WORK TASK →
Restate word for word, and only, the lines that extend from the line containing "The library's functions" through the end of the records below.

DATA RECORDS →
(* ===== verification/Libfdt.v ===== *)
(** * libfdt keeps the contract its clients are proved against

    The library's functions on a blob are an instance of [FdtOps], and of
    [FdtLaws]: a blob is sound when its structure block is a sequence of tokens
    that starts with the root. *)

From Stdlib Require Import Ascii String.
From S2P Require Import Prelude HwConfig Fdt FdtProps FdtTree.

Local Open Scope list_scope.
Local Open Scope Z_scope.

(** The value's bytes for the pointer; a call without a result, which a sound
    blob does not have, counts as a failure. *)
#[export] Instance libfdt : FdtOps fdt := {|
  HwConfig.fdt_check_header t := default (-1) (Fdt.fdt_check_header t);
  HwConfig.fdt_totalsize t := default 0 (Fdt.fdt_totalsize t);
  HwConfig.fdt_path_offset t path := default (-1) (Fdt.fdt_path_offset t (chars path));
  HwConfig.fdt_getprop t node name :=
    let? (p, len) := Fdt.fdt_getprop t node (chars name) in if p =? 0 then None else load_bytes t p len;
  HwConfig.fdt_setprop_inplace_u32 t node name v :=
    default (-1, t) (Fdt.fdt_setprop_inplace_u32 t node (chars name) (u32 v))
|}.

TASK RESPONSE →
    The library's functions on a blob are an instance of [FdtOps], and of
    [FdtLaws]: a blob is sound when its structure block is a sequence of tokens
    that starts with the root. *)

From Stdlib Require Import Ascii String.
From S2P Require Import Prelude HwConfig Fdt FdtProps FdtTree.

Local Open Scope list_scope.
Local Open Scope Z_scope.

(** The value's bytes for the pointer; a call without a result, which a sound
    blob does not have, counts as a failure. *)
#[export] Instance libfdt : FdtOps fdt := {|
  HwConfig.fdt_check_header t := default (-1) (Fdt.fdt_check_header t);
  HwConfig.fdt_totalsize t := default 0 (Fdt.fdt_totalsize t);
  HwConfig.fdt_path_offset t path := default (-1) (Fdt.fdt_path_offset t (chars path));
  HwConfig.fdt_getprop t node name :=
    let? (p, len) := Fdt.fdt_getprop t node (chars name) in if p =? 0 then None else load_bytes t p len;
  HwConfig.fdt_setprop_inplace_u32 t node name v :=
    default (-1, t) (Fdt.fdt_setprop_inplace_u32 t node (chars name) (u32 v))
|}.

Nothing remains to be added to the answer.